§ **Your assignment**
Count the lines below in which "mappages" appears, then give that number by itself.

§ **Extracted information**
────
(* ===== verification/VmMap.v ===== *)
(** * New pages in an address space

    Mapping fresh zeroed pages at user addresses that have none, and taking
    pages away: what the user reads before and after. *)
From S2P Require Import Prelude Bytes Vm VmBits VmInv VmUser.

Section Map.
Context {P : Type} `{kpages_laws P}.
Local Notation vst := (vst P).
Implicit Types s : vst.

(** A new entry at a page that had none. *)
Lemma uspace_new s R T root va s' R' T' e' : uspace s R T root -> umapped (lf T (pmem s) va) = false ->
  vinv s' R' T' root -> (forall v, 0 <= v < MAXVA -> lf T' (pmem s') v = if decide (v / PGSIZE = va / PGSIZE) then e' else lf T (pmem s) v) ->
  uleaf R' T' e' -> R !! PTE2PA e' = None -> (forall b r, R !! b = Some r -> is_Some (R' !! b)) ->
  (forall b, is_node T' b -> is_node T b \/ R !! b = None) -> uspace s' R' T' root.
Proof.
  intros HU Hun HI' Hlf Hleaf Hpage HR HT.
  assert (Hnew : forall v, 0 <= v < MAXVA -> umapped (lf T (pmem s) v) = true -> PTE2PA (lf T (pmem s) v) <> PTE2PA e').
  { intros v Hv Hm E. destruct (uspace_page s R T root v HU Hv Hm) as (_ & _ & _ & [r Hr] & _). rewrite E in Hr. congruence. }
  split; [exact HI'| |].
  - intros v Hv. rewrite Hlf by done. destruct (decide _) as [E|E]; [done|]. intros Hm.
    destruct (us_leaf _ _ _ _ HU v Hv Hm) as (pa & f & Ee & Hf & [r Hr] & Hn). exists pa, f. split; [done|]. split; [done|]. split; [by eapply HR|].
    intros Hn'. destruct (HT _ Hn'); [done|congruence].
  - intros v v' Hv Hv'. rewrite !Hlf by done. destruct (decide (v / PGSIZE = va / PGSIZE)) as [E|E], (decide (v' / PGSIZE = va / PGSIZE)) as [E'|E'].
    + congruence.
    + intros _ Hm E1. symmetry in E1. by apply Hnew in E1.
    + intros Hm _ E1. by apply Hnew in E1.
    + by apply (us_inj _ _ _ _ HU).
Qed.

(** A zeroed page of the allocator at [va]. *)
Lemma map_zero_page s R T root va perm : uspace s R T root -> is_flags perm -> Z.testbit perm 4 = true -> (PGSIZE | va) -> 0 <= va < MAXVA ->
  flag (lf T (pmem s) va) PTE_V = false ->
  (exists msg, vpages kalloc s = Panic msg) \/
  exists pg s1, vpages kalloc s = Done pg s1 /\ pg <> 0 /\
    let s2 := Vst (vpg s1) (mset pg 0 PGSIZE (pmem s1)) in
    (exists msg, mappages root va PGSIZE pg perm s2 = Panic msg) \/
    exists s' R' T', mappages root va PGSIZE pg perm s2 = Done 0 s' /\ uspace s' R' T' root /\
      (forall v, 0 <= v < MAXVA -> v / PGSIZE <> va / PGSIZE -> lf T' (pmem s') v = lf T (pmem s) v) /\
      (forall v, 0 <= v -> uread s' T' v = if decide (v / PGSIZE = va / PGSIZE) then Some 0 else uread s T v) /\
      (Z.testbit perm 2 = true -> forall v, 0 <= v -> v / PGSIZE = va / PGSIZE -> uw s' T' v = true).
Proof.
  intros HU Hperm Hb4 Hal Hva Hfree. pose proof (us_inv _ _ _ _ HU) as HI.
  destruct (kalloc_ok _ _ (vi_refs _ _ _ _ HI)) as [[msg E]|(pg & vp & E & Hpg & Hrefs)].
  { left. exists msg. unfold vpages, zoom. by rewrite E. }
  destruct (kp_page _ _ pg 1 Hrefs) as (Hpd & Hp0 & Hpm & _); [apply lookup_insert_eq|]. assert (Hppa : page_pa pg) by (by apply page_page_pa).
  right. exists pg, (Vst vp (pmem s)). split; [unfold vpages, zoom; by rewrite E|]. split; [lia|]. cbv zeta. cbn [vpg pmem].
  set (s2 := Vst vp (mset pg 0 PGSIZE (pmem s))).
  assert (Hpgn : ~ is_node T pg) by (intros [k Hk]; rewrite (vi_nodes _ _ _ _ HI _ _ Hk) in Hpg; discriminate).
  destruct (vinv_data s R T root (pmem s2) HI) as [HI0 Hlf2].
  { intros i (k & a & Hk & Hi). apply mset_out. destruct (pt_page _ _ _ (vi_tree _ _ _ _ HI) _ _ Hk) as [Hda _].
    unfold in_page in Hi. destruct (pages_apart a pg Hda Hpd); [intros ->; apply Hpgn; by exists k|unfold PGSIZE in *; lia|unfold PGSIZE in *; lia]. }
  assert (HI2 : vinv s2 (<[pg := 1]> R) T root).
  { destruct HI0 as [_ Ht Hnd]. split; [done|done|]. intros k a Hk. rewrite lookup_insert_ne; [by eapply Hnd|]. intros ->. apply Hpgn. by exists k. }
  destruct (map_page s2 (<[pg := 1]> R) T root va pg perm HI2 Hperm Hal Hva Hppa) as [[msg E3]|(s3 & R3 & T3 & E3 & HI3 & Hg3 & Hlf3)].
  { unfold s2. cbn [pmem]. by rewrite Hlf2. } { left. by exists msg. }
  right. exists s3, R3, T3. split; [done|].
  assert (Hlf : forall v, 0 <= v < MAXVA -> lf T3 (pmem s3) v = if decide (v / PGSIZE = va / PGSIZE) then Z.lor (PA2PTE pg) (leaf_flags perm) else lf T (pmem s) v).
  { intros v Hv. rewrite Hlf3 by done. destruct (decide _); [done|]. apply Hlf2. }
  assert (Hfl : is_flags (leaf_flags perm)) by (by apply leaf_flags_ok).
  assert (Epa : PTE2PA (Z.lor (PA2PTE pg) (leaf_flags perm)) = pg) by (by apply pte_pa).
  assert (HR3 : forall b x, <[pg := 1]> R !! b = Some x -> R3 !! b = Some x) by (intros; eapply lookup_weaken; [eassumption|apply (gr_refs _ _ _ _ _ _ Hg3)]).
  assert (Hnode3 : forall b, is_node T3 b -> is_node T b \/ <[pg := 1]> R !! b = None).
  { intros b [k Hk]. destruct (T !! k) as [c|] eqn:Ec; [|right; by eapply (gr_nodes _ _ _ _ _ _ Hg3)].
    pose proof (lookup_weaken _ _ _ _ Ec (gr_tree _ _ _ _ _ _ Hg3)). assert (c = b) as -> by congruence. left. by exists k. }
  assert (Hold : forall b r, R !! b = Some r -> <[pg := 1]> R !! b = Some r) by (intros b r Hr; rewrite lookup_insert_ne; [done|congruence]).
  assert (Hn3 : ~ is_node T3 pg) by (intros Hn; destruct (Hnode3 _ Hn) as [?|Hx]; [done|by rewrite lookup_insert_eq in Hx]).
  assert (Hun : umapped (lf T (pmem s) va) = false) by (unfold umapped; by rewrite Hfree).
  split; [|split; [|split]].
  - eapply (uspace_new s R T root va s3 R3 T3); [done|done|done|exact Hlf| |by rewrite Epa| |].
    + exists pg, (leaf_flags perm). split; [done|]. split; [done|]. split; [|done]. exists 1. apply HR3, lookup_insert_eq.
    + intros b r Hr. exists r. by apply HR3, Hold.
    + intros b Hb. destruct (Hnode3 b Hb) as [?|Hx]; [by left|right]. destruct (R !! b) as [r|] eqn:Eb; [|done]. by rewrite (Hold _ _ Eb) in Hx.
  - intros v Hv Hne. rewrite Hlf by done. by rewrite decide_False.
  - intros v Hv. assert (Hdata : forall b i, is_Some (<[pg := 1]> R !! b) -> ~ is_node T b -> (PGSIZE | b) -> in_page b i -> pmem s3 i = pmem s2 i).
    { intros b i [r Hr] Hn Hd Hi. apply (gr_mem _ _ _ _ _ _ Hg3). eapply off_nodes; [exact HI3|exact Hd| |exact Hi]. intros Hn'. destruct (Hnode3 _ Hn'); congruence. }
    destruct (page_split v) as [Ev Hr]. unfold uread. destruct (decide (v / PGSIZE = va / PGSIZE)) as [Ed|Ed].
    + assert (Hvm : v < MAXVA). { apply page_lt_max. rewrite Ed. apply (page_lt_max va). lia. }
      rewrite (proj2 (Z.ltb_lt _ _)) by done. cbn [andb]. rewrite Hlf, decide_True, Epa by (done || lia).
      assert (Hu : umapped (Z.lor (PA2PTE pg) (leaf_flags perm)) = true).
      { unfold umapped, PTE_V, PTE_U. rewrite !flag_pte by (done || lia). unfold leaf_flags. rewrite !Z.lor_spec, Hb4. change (Z.testbit PTE_V 0) with true. by rewrite !orb_true_r. }
      rewrite Hu. rewrite (Hdata pg) by first [done|rewrite lookup_insert_eq; eauto|unfold in_page; lia]. unfold s2. cbn [pmem]. rewrite mset_in by lia. done.
    + destruct (v <? MAXVA) eqn:Em; [|done]. bool_hyps. cbn [andb]. rewrite Hlf, decide_False by (done || lia).
      destruct (umapped (lf T (pmem s) v)) eqn:Hm; [|done]. f_equal.
      destruct (uspace_page s R T root v HU ltac:(lia) Hm) as (Hd & _ & _ & [r Hrr] & Hn & _).
      rewrite (Hdata (PTE2PA (lf T (pmem s) v))) by first [done|rewrite (Hold _ _ Hrr); eauto|unfold in_page; lia]. unfold s2. cbn [pmem].
      apply mset_out. assert (Hne : PTE2PA (lf T (pmem s) v) <> pg) by congruence. destruct (pages_apart _ pg Hd Hpd Hne); lia.
  - intros Hw v Hv Ed. assert (Hvm : v < MAXVA). { apply page_lt_max. rewrite Ed. apply (page_lt_max va). lia. }
    unfold uw, uwritable, umapped. rewrite (proj2 (Z.ltb_lt _ _)), Hlf, decide_True by (done || lia). unfold PTE_V, PTE_U, PTE_W.
    rewrite !flag_pte by (done || lia). unfold leaf_flags. rewrite !Z.lor_spec, Hb4, Hw. change (Z.testbit PTE_V 0) with true.
    by rewrite !orb_true_r.
Qed.

(** Every valid entry of the range is a user page. *)
Definition user_range s (T : tree) (a len : Z) : Prop := forall v, a <= v < a + len -> flag (lf T (pmem s) v) PTE_V = true -> flag (lf T (pmem s) v) PTE_U = true.

(** One page given up. *)
Lemma uspace_less s R T root a s' : uspace s R T root -> 0 <= a < MAXVA -> (flag (lf T (pmem s) a) PTE_V = true -> flag (lf T (pmem s) a) PTE_U = true) ->
  let R' := dec_refs R (option_list (valid_pa (lf T (pmem s) a))) in
  vinv s' R' T root -> (forall i, (forall k b, T !! k = Some b -> ~ in_page b i) -> pmem s' i = pmem s i) ->
  (forall v, 0 <= v < MAXVA -> lf T (pmem s') v = if decide (v / PGSIZE = a / PGSIZE) then (if flag (lf T (pmem s) v) PTE_V then 0 else lf T (pmem s) v) else lf T (pmem s) v) ->
  uspace s' R' T root /\ forall v, 0 <= v -> uread s' T v = if decide (v / PGSIZE = a / PGSIZE) then None else uread s T v.
Proof.
  intros HU Ha HaU R' HI' Hm Hlf.
  assert (Hun : forall v, 0 <= v < MAXVA -> umapped (lf T (pmem s') v) = if decide (v / PGSIZE = a / PGSIZE) then false else umapped (lf T (pmem s) v)).
  { intros v Hv. rewrite Hlf by done. destruct (decide _); [|done]. unfold umapped. destruct (flag (lf T (pmem s) v) PTE_V) eqn:E; [done|by rewrite E]. }
  assert (HR : forall v pa r, 0 <= v < MAXVA -> v / PGSIZE <> a / PGSIZE -> umapped (lf T (pmem s) v) = true -> PTE2PA (lf T (pmem s) v) = pa -> R !! pa = Some r -> R' !! pa = Some r).
  { intros v pa r Hv Hne Hmv Ep Hr. unfold R', valid_pa. destruct (flag (lf T (pmem s) a) PTE_V) eqn:Ev; [|done]. cbn. unfold dec1.
    assert (Hap : PTE2PA (lf T (pmem s) a) <> pa).
    { intros E. apply Hne. apply (us_inj _ _ _ _ HU); [done|done|done| |congruence]. unfold umapped. by rewrite Ev, HaU. }
    destruct (R !! PTE2PA _) as [x|]; [|done]. destruct (x =? 1); [by rewrite lookup_delete_ne|by rewrite lookup_insert_ne]. }
  split; [split; [done| |]|].
  - intros v Hv. rewrite Hun by done. destruct (decide _) as [E|E]; [done|]. intros Hmv. rewrite Hlf, decide_False by done.
    destruct (us_leaf _ _ _ _ HU v Hv Hmv) as (pa & f & Ee & Hf & [r Hr] & Hn). exists pa, f. split; [done|]. split; [done|]. split; [|done]. exists r. eapply HR; [exact Hv|done|done| |done].
    rewrite Ee. apply pte_pa; [|done]. destruct (kp_page _ _ _ _ (vi_refs _ _ _ _ (us_inv _ _ _ _ HU)) Hr) as (? & ? & ? & _). by apply page_page_pa.
  - intros v v' Hv Hv'. rewrite !Hun by done. destruct (decide (v / PGSIZE = a / PGSIZE)) as [E|E], (decide (v' / PGSIZE = a / PGSIZE)) as [E'|E']; try done.
    rewrite !Hlf, !decide_False by done. by apply (us_inj _ _ _ _ HU).
  - intros v Hv. unfold uread. destruct (v <? MAXVA) eqn:Em; bool_hyps; cbn [andb]; [|by destruct (decide _)]. rewrite Hun by lia. destruct (decide _) as [E|E]; [done|].
    destruct (umapped _) eqn:Hmv; [|done]. rewrite Hlf, decide_False by (done || lia). f_equal. apply Hm. destruct (uspace_page s R T root v HU ltac:(lia) Hmv) as (Hd & _ & _ & _ & Hn & _).
    destruct (page_split v) as [_ Hr]. eapply off_nodes; [apply (us_inv _ _ _ _ HU)|exact Hd|exact Hn|unfold in_page; lia].
Qed.

Lemma page_div a v : (PGSIZE | a) -> v / PGSIZE = a / PGSIZE <-> a <= v < a + PGSIZE.
Proof. intros [q ->]. destruct (page_split v). rewrite Z.div_mul by (unfold PGSIZE; lia). unfold PGSIZE in *. nia. Qed.

Lemma unmap_user_loop root T : forall n s R a, uspace s R T root -> (PGSIZE | a) -> 0 <= a -> a + Z.of_nat n * PGSIZE <= MAXVA ->
  user_range s T a (Z.of_nat n * PGSIZE) ->
  exists s' R', uvmunmap_loop n root a true s = Done tt s' /\ uspace s' R' T root /\
    forall v, 0 <= v -> uread s' T v = if decide (a <= v < a + Z.of_nat n * PGSIZE) then None else uread s T v.
Proof.
  induction n as [|n IH]; intros s R a HU Hal Ha Hend Hur.
  - exists s, R. split; [done|]. split; [done|]. intros v Hv. rewrite decide_False; [done|lia].
  - assert (Hva0 : 0 <= a < MAXVA) by (unfold PGSIZE in *; lia).
    assert (HaU : flag (lf T (pmem s) a) PTE_V = true -> flag (lf T (pmem s) a) PTE_U = true) by (apply Hur; unfold PGSIZE; lia).
    rewrite uvmunmap_loop_S. destruct (unmap_one s R T root a true (us_inv _ _ _ _ HU) Hva0) as (s1 & E1 & HI1 & Hm1 & Hlf1).
    { intros Hv E. specialize (HaU Hv). unfold PTE_U in HaU. rewrite flag_bit in HaU by lia.
      apply (f_equal (fun z => Z.testbit z 4)) in E. unfold PTE_FLAGS in E. rewrite !Z.land_spec, HaU in E. discriminate. }
    { intros _. unfold valid_pa. destruct (flag (lf T (pmem s) a) PTE_V) eqn:Ev; [|done]. cbn.
      assert (Hma : umapped (lf T (pmem s) a) = true) by (unfold umapped; by rewrite Ev, HaU). by destruct (uspace_page s R T root a HU Hva0 Hma) as (_ & _ & _ & ? & ? & _). }
    unfold mbind at 1, M_bind at 1 in E1. unfold mbind at 1, M_bind at 1. destruct (walk root a false s) as [pte s0| | | |]; try discriminate.
    rewrite (bind_Done _ _ _ _ _ E1). assert (H38 : MAXVA + 4096 < 2 ^ 64) by (vm_compute; reflexivity). rewrite wrap_small by (unfold PGSIZE in *; lia).
    destruct (uspace_less s R T root a s1 HU Hva0 HaU HI1 Hm1 Hlf1) as [HU1 Hr1].
    destruct (IH s1 _ (a + PGSIZE) HU1) as (s2 & R2 & E2 & HU2 & Hr2).
    + by apply Z.divide_add_r.
    + unfold PGSIZE. lia.
    + unfold PGSIZE in *. lia.
    + intros v Hv. rewrite Hlf1, decide_False; [apply Hur; unfold PGSIZE in *; lia|rewrite page_div by done; lia|unfold PGSIZE in *; lia].
    + exists s2, R2. split; [exact E2|]. split; [exact HU2|]. intros v Hv. rewrite Hr2, Hr1 by done.
      destruct (decide (v / PGSIZE = a / PGSIZE)) as [E|E]; rewrite page_div in E by done; repeat case_decide; try done; unfold PGSIZE in *; lia.
Qed.

Lemma unmap_user s R T root a n : uspace s R T root -> (PGSIZE | a) -> 0 <= a -> a + Z.of_nat n * PGSIZE <= MAXVA ->
  user_range s T a (Z.of_nat n * PGSIZE) ->
  exists s' R', uvmunmap root a (Z.of_nat n) true s = Done tt s' /\ uspace s' R' T root /\
    forall v, 0 <= v -> uread s' T v = if decide (a <= v < a + Z.of_nat n * PGSIZE) then None else uread s T v.
Proof.
  intros HU Hal Ha Hend Hur. unfold uvmunmap. rewrite (proj2 (Z.eqb_eq (a mod PGSIZE) 0)) by (by apply Z.mod_divide). cbn [negb].
  assert (H38 : MAXVA < 2 ^ 64) by (vm_compute; reflexivity).
  rewrite (wrap_small 64 (Z.of_nat n * PGSIZE)) by (unfold PGSIZE in *; lia). rewrite wrap_small by (unfold PGSIZE in *; lia). rewrite Z.div_mul, Nat2Z.id by (unfold PGSIZE; lia).
  destruct n as [|n].
  - rewrite (proj2 (Z.ltb_ge _ _)) by lia. by apply (unmap_user_loop root T 0 s R a).
  - rewrite (proj2 (Z.ltb_lt _ _)) by (unfold PGSIZE; lia). by apply (unmap_user_loop root T (S n) s R a).
Qed.
End Map.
────
§ **Response box**
2